Prophetic Statebuilding: Machiavelli and the Passion of the Duke
John P. Mccormick
Representations: Vol. 115, No. 1 (Summer 2011), pp. 1-19
Abstract
Niccolò Machiavelli’s use of Cesare Borgia has always posed a puzzle for interpreters of The Prince . For those who denounced the scandalous quality of Machiavelli’s “piccolo libro,” the laudatory presentation of Borgia—cunning, lascivious, ambitious, and brutal—proved decisively that the Florentine secretary cared little for piety, morality, good government, or basic decency. In attempting to shield Machiavelli from such charges, no less a luminary than Jean-Jacques Rousseau insisted that Machiavelli’s use of Borgia was instructively ironic: Machiavelli didn’t really mean for Borgia to serve as an exemplar for anything other than the kind of tyranny that inevitably emerges in circumstances where republics do not abide.
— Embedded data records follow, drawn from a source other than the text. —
Lemma read_clamps_witness :
  mtl_read Demo.zeros 1 [1; 2; 3; 4] 4 15998 (Demo.volume tt Demo.one)
  = Ok ((2, [0; 0; 3; 4]), Demo.volume tt Demo.one).
Proof.
  destruct (read_clamps Demo.zeros (Demo.volume tt Demo.one) 1 (Demo.file_inode 16000) Demo.four
    [1; 2; 3; 4] 4 15998 (Demo.f_at _ _ _ Demo.four_ok)) as [_ Hr]; try (simpl; lia).
  refine (Hr MTL_SUCCESS [0; 0] tt _ eq_refl eq_refl). reflexivity.
Defined.

Lemma write_full_volume_aborts_witness :
  mtl_write Demo.zeros 1 [1] 1 0 (Demo.volume tt Demo.full) = Fault AssertFail.
Proof.
  apply (write_full_volume_aborts Demo.zeros 12 (Demo.volume tt Demo.full) 1 (Demo.file_inode 0)
    [1] 1 0 eq_refl (Demo.f_at _ _ [] (List.Forall_nil _)) (proj1 Demo.full_facts)
    (proj2 Demo.full_facts)); [reflexivity|lia|lia|lia].
Defined.

Lemma write_in_block_keeps_length_witness :
  ∃ w', mtl_write Demo.zeros 1 [1; 2; 3] 3 16000 (Demo.volume tt Demo.one) = Ok (MTL_SUCCESS, w') ∧
    mtl_read Demo.zeros 1 [7; 7; 7] 3 16000 w' = Ok ((0, [7; 7; 7]), w').
Proof.
  destruct (write_in_block_keeps_length Demo.zeros (Demo.volume tt Demo.one) 1
    (Demo.file_inode 16000) Demo.four [1; 2; 3] [7; 7; 7] 3 MTL_SUCCESS tt eq_refl
    (Demo.f_at _ _ _ Demo.four_ok)) as (w' & Hw & _ & _ & Hr);
    [reflexivity|simpl; lia|simpl; lia|simpl; lia|vm_compute; congruence|reflexivity|].
  exists w'. split; [exact Hw|exact Hr].
Defined.

Lemma write_new_file_reads_back_witness :
  ∃ w', mtl_write (Storage.in_memory_storage (λ _, 0)) 1 [1; 2; 3] 3 0
          (Demo.volume Ns.Demo.no_store Demo.none) = Ok (MTL_SUCCESS, w') ∧
    mtl_read (Storage.in_memory_storage (λ _, 0)) 1 [7; 7; 7] 3 0 w' = Ok ((3, [1; 2; 3]), w').
Proof.
  destruct (write_new_file_reads_back (λ _, 0) 12 (Demo.volume Ns.Demo.no_store Demo.none) 1
    (Demo.file_inode 0) 0 (Extent 12 MTL_FREE (NodeId 12 0)) [1; 2; 3] 3 eq_refl eq_refl)
    as (w' & Hw & _ & _ & _ & _ & _ & Hr).
  - vm_compute. congruence.
  - apply AllocProofs.Demo.fresh_inv.
  - by apply (Demo.f_at _ _ []).
  - vm_compute. reflexivity.
  - vm_compute. reflexivity.
  - vm_compute. congruence.
  - vm_compute. split; congruence.
  - vm_compute. split; congruence.
  - reflexivity.
  - exists w'. split; [exact Hw|]. by apply Hr.
Defined.

Lemma unlink_frees_witness :
  ∃ w', mtl_unlink (str "/f") (Demo.volume tt Demo.one) = Ok (MTL_SUCCESS, w') ∧
    Alloc.inv 12 (committed w').
Proof.
  destruct (unlink_frees 12 (Demo.volume tt Demo.one) [] (str "f") 0 Demo.root_inode_f Demo.entries
    (new_dirent 1 (str "f")) (Demo.file_inode 16000) (FileExtent 0 4) AllocProofs.Demo.used4
    eq_refl (List.Forall_nil _) (proj1 Demo.short_f) (walk_root _) (Demo.volume_root_at _ _ _))
    as (w' & Hw & _ & _ & Hi & _).
  - unfold fits. vm_compute. split; congruence.
  - reflexivity.
  - discriminate.
  - apply (Demo.f_at _ _ _ Demo.four_ok).
  - apply AllocProofs.Demo.one_file_inv.
  - apply AllocProofs.Demo.one_file_used.
  - apply AllocProofs.Demo.used4_used.
  - apply (Alloc.free_safe_small 12 AllocProofs.Demo.one_file);
      [apply AllocProofs.Demo.one_file_inv|lia|apply AllocProofs.Demo.one_file_used
      |apply AllocProofs.Demo.one_file_not_both].
  - exists w'. split; [exact Hw|exact Hi].
Defined.

Lemma truncate_one_extent_witness :
  ∃ w', mtl_truncate 1 5000 (Demo.volume tt Demo.one) = Ok (MTL_SUCCESS, w') ∧
    Alloc.inv 12 (committed w') ∧
    file_at (committed w') 1 (Demo.file_inode 5000) [FileExtent 0 2].
Proof.
  destruct (truncate_one_extent 12 (Demo.volume tt Demo.one) 1 (Demo.file_inode 16000)
    (FileExtent 0 4) AllocProofs.Demo.used4 5000 eq_refl (Demo.f_at _ _ _ Demo.four_ok)
    AllocProofs.Demo.one_file_inv) as (w' & Hw & _ & _ & Hi & Hf & _).
  - lia.
  - apply AllocProofs.Demo.one_file_used.
  - apply AllocProofs.Demo.used4_used.
  - reflexivity.
  - apply AllocProofs.Demo.one_file_not_both.
  - by vm_compute.
  - by vm_compute.
  - by vm_compute.
  - by vm_compute.
  - by vm_compute.
  - vm_compute. reflexivity.
  - exists w'. split; [exact Hw|]. split; [exact Hi|exact Hf].
Defined.
End Files.
(** Only the databases of the allocator matter. *)
Lemma stored_inodes t d xs : stored t xs → stored (set_inodes d t) xs.
Proof. by intros [? ?]; split. Qed.

Lemma grown_inodes N t t' xs n xs' d :
  grown N t t' xs n xs' → grown N t (set_inodes d t') xs n xs'.
Proof.
  intros [Hi Hm Hs Hb Hf Hmg Ho]. split; try done; [by apply stored_inodes|].
  intros ys Hys Hd. by apply stored_inodes, Ho.
Qed.

Lemma grown_refl N t xs : Alloc.inv N t → stored t xs → grown N t t xs 0 xs.
Proof.
  intros Hi Hs. split; try done.
  - exists []. by rewrite app_nil_r.
  - intros b. pose proof (stored_not_free N t xs b Hi Hs). tauto.
Qed.

(** ** The loop of mtl_expand_inode *)

Lemma extend_last_run t id ino xs x y n :
  file_at t id ino (xs ++ [x]) → file_extent_ok y →
  sizeof_inode + 32 * (Z.of_nat (length xs) + 1) ≤ stack_limit < 2 ^ 40 →
  let t' := set_inodes (mdb_put (tx_inodes t) id (with_length ino n, extents_bytes (xs ++ [y]))) t in
  InodeDb.mtl_extend_last_extent_in_file id y n t = Ok (MTL_SUCCESS, t') ∧
  file_at t' id (with_length ino n) (xs ++ [y]).
Proof.
  intros Hf Hy Hst t'. pose proof Hf as [Hg Ht Ho]. unfold sizeof_inode in Hst. split.
  - unfold InodeDb.mtl_extend_last_extent_in_file. run_step (load_file_run t id ino _ Hf).
    unfold c_deref. rewrite (bind_run _ _ _ _ _ (ret_run _ t)).
    rewrite length_app. cbn [length]. unfold sizeof_file_extent. u64_norm. rewrite vla_bind by lia.
    rewrite (proj2 (Z.eqb_neq _ 0)) by lia. rewrite (bind_run _ _ _ _ _ (ret_run _ t)).
    replace ((Z.of_nat (length xs + 1) - 1) * 16) with (Z.of_nat (length (extents_bytes xs)))
      by (rewrite length_extents_bytes; lia).
    rewrite extents_bytes_app, read_bytes_prefix.
    rewrite (bind_run _ _ _ _ _ (lift_run _ t)).
    assert (extents_bytes xs ++ file_extent_bytes y = extents_bytes (xs ++ [y])) as ->
      by (rewrite extents_bytes_app; f_equal; symmetry; apply app_nil_r).
    apply put_inode_run; [lia|]. rewrite length_extents_bytes, length_app. unfold sizeof_inode. simpl. lia.
  - split; [simpl; by rewrite mdb_get_put_eq|done|].
    apply Forall_app in Ho as [Ho _]. apply Forall_app. split; [done|]. by apply Forall_singleton.
Qed.

Section Loop.
Context (N bs id bytes blocks : Z).
Context (Hst : sizeof_inode + 32 * (N + 1) ≤ stack_limit < 2 ^ 40).
Context (Hbs : 0 < bs) (Hbytes : bytes ≤ blocks * bs < 2 ^ 64) (Hblocks : blocks < 2 ^ 63).

Definition last_of xs : mtl_file_extent := default (FileExtent 0 0) (last xs).
Definition count xs : Z := Z.of_nat (length (blocks_in xs)).

(** The length that a round gives the file. *)
Definition round_length (current : Z) : Z :=
  if current * bs <? bytes then current * bs else bytes.

Lemma last_given t xs :
  Alloc.inv N t → stored t xs →
  (if negb (fe_length (last_of xs) =? 0) then Some (last_of xs) else None) = last xs.
Proof.
  intros Hi Hs. unfold last_of. destruct (last xs) as [l|] eqn:El; [|done].
  apply last_Some in El as [pre ->]. simpl default.
  pose proof (stored_range N t _ l Hi Hs ltac:(apply elem_of_app; right; by left)).
  by rewrite (proj2 (Z.eqb_neq (fe_length l) 0)) by lia.
Qed.

Lemma last_elsewhere t xs o e :
  Alloc.inv N t → stored t xs → Alloc.ext_of t o = Some e → is_free e →
  negb (fe_length (last_of xs) =? 0) && (fe_offset (last_of xs) =? o) = false.
Proof.
  intros Hi Hs He Hfe. unfold last_of. destruct (last xs) as [l|] eqn:El; [|done].
  apply last_Some in El as [pre ->]. simpl default. apply andb_false_iff. right.
  apply Z.eqb_neq. intros <-.
  destruct (so_used _ _ Hs l ltac:(apply elem_of_app; right; by left)) as (e' & He' & Hu & _).
  congruence.
Qed.

Lemma round_length_u64 current n :
  0 ≤ current → 0 ≤ n → current + n ≤ blocks →
  current +ᵤ n = current + n ∧
  (if (current + n) *ᵤ bs <? bytes then (current + n) *ᵤ bs else bytes) = round_length (current + n).
Proof using Hbs Hbytes Hblocks.
  intros Hc Hn Hle. rewrite (u64_small (current + n)) by (unfold in_u64; lia).
  rewrite (u64_small ((current + n) * bs)) by (unfold in_u64; nia). done.
Qed.

Definition inodes_kept t t' : Prop :=
  ∀ i, i ≠ id → mdb_get (tx_inodes t') i = mdb_get (tx_inodes t) i.

(** A round in which a new extent is taken from the heap. *)
Lemma round_new fuel ino xs t :
  Alloc.inv N t → file_at t id ino xs → stored t xs →
  (∀ l, last xs = Some l → ¬ Alloc.free_in t (fe_offset l + fe_length l)) →
  count xs < blocks → enough t (blocks - count xs) →
  ∃ t' o e n, grown N t t' xs n (xs ++ [FileExtent o n]) ∧ inodes_kept t t' ∧
    Alloc.ext_of t o = Some e ∧ is_free e ∧ n = Z.min (blocks - count xs) (ext_length e) ∧
    file_at t' id (with_length ino (round_length (count xs + n))) (xs ++ [FileExtent o n]) ∧
    expand_loop (S fuel) bs id bytes blocks (count xs) (last_of xs) t
    = expand_loop fuel bs id bytes blocks (count xs + n) (FileExtent o n) t'.
Proof.
  intros Hi Hf Hs Hlast Hlt (free & _ & Hfree & Hlen).
  assert (0 ≤ count xs) as Hc by (unfold count; lia). assert (blocks < 2 ^ 64) as Hbl by nia.
  pose proof (ai_bound _ _ _ Hi) as HN. pose proof (stored_count N t xs Hi Hs) as [_ Hxs].
  assert (ExtentDb.reserve_append (last xs) t = Ok (None, t)) as Ha.
  { destruct (last xs) as [l|] eqn:El; [|done]. apply Alloc.append_used. intros e He Hfe.
    apply last_Some in El as [pre ->].
    pose proof (stored_range N t _ l Hi Hs ltac:(apply elem_of_app; right; by left)).
    rewrite u64_small in He by (unfold in_u64; lia).
    pose proof (Alloc.inv_range N t _ e Hi He).
    apply (Hlast l eq_refl). exists (fe_offset l + fe_length l), e.
    split; [done|]. split; [done|]. lia. }
  destruct (Alloc.reserve_new_run N (blocks - count xs) true t (last xs)
    (uninit "mtl_expand_inode.new_extent.offset") Hi ltac:(lia) Ha)
    as [[Hno _]|(o & e & t1 & Hcur & He & Hres & Hrd)].
  { exfalso. destruct free as [|b free]; [simpl in Hlen; lia|].
    by apply Forall_cons in Hfree as [Hb%Hno _]. }
  destruct (Alloc.heap_last N t _ _ Hi Hcur) as (e2 & He2 & Hfe & _).
  rewrite He in He2. injection He2 as <-. pose proof (Alloc.inv_range N t o e Hi He).
  set (n := Z.min (blocks - count xs) (ext_length e)) in *. assert (0 < n) as Hn by lia.
  pose proof (rs_frame_inodes _ _ _ _ _ _ _ Hrd) as Hino.
  assert (file_at t1 id ino xs) as Hf1 by (by apply (file_at_frame t)).
  destruct (add_extent_run t1 id ino xs (FileExtent o n) (round_length (count xs + n)) Hf1)
    as [Hadd Hf2]; [split; simpl; lia|unfold sizeof_inode in *; lia|].
  set (t2 := set_inodes _ t1) in *. exists t2, o, e, n.
  pose proof (reserved_new N t t1 xs o n Hi Hs Hrd Hn) as Hg.
  split; [by apply grown_inodes|]. split; [|split; [done|split; [done|split; [done|split; [done|]]]]].
  { intros i Hne. simpl. by rewrite mdb_get_put_ne, Hino. }
  cbn [expand_loop]. rewrite (proj2 (Z.ltb_lt _ _)) by lia. cbn [negb].
  rewrite (last_given t xs Hi Hs), (u64_small (blocks - count xs)) by (unfold in_u64; lia).
  run_step Hres. cbn [fe_length fe_offset]. fold n. rewrite (proj2 (Z.eqb_neq n 0)) by lia.
  cbn [negb c_assert]. rewrite (bind_run _ _ _ _ _ (ret_run _ t1)).
  rewrite (last_elsewhere t xs o e Hi Hs He Hfe).
  destruct (round_length_u64 (count xs) n) as [-> ->]; [lia..|]. by run_step Hadd.
Qed.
Interpreters more willing to take Machiavelli at his word detect in the Borgia example Machiavelli’s head-on confrontation with the dire political realities of his day: Jacob Burckhardt, for instance, understood Machiavelli’s account of Borgia’s career to illustrate how a ruthless, mendacious warlord could use the authority of the papacy to accumulate power and even create circum- stances where the papacy itself might be converted into a proper hereditary monarchy, a more conventional principality that might expel foreign invaders and unify Italy.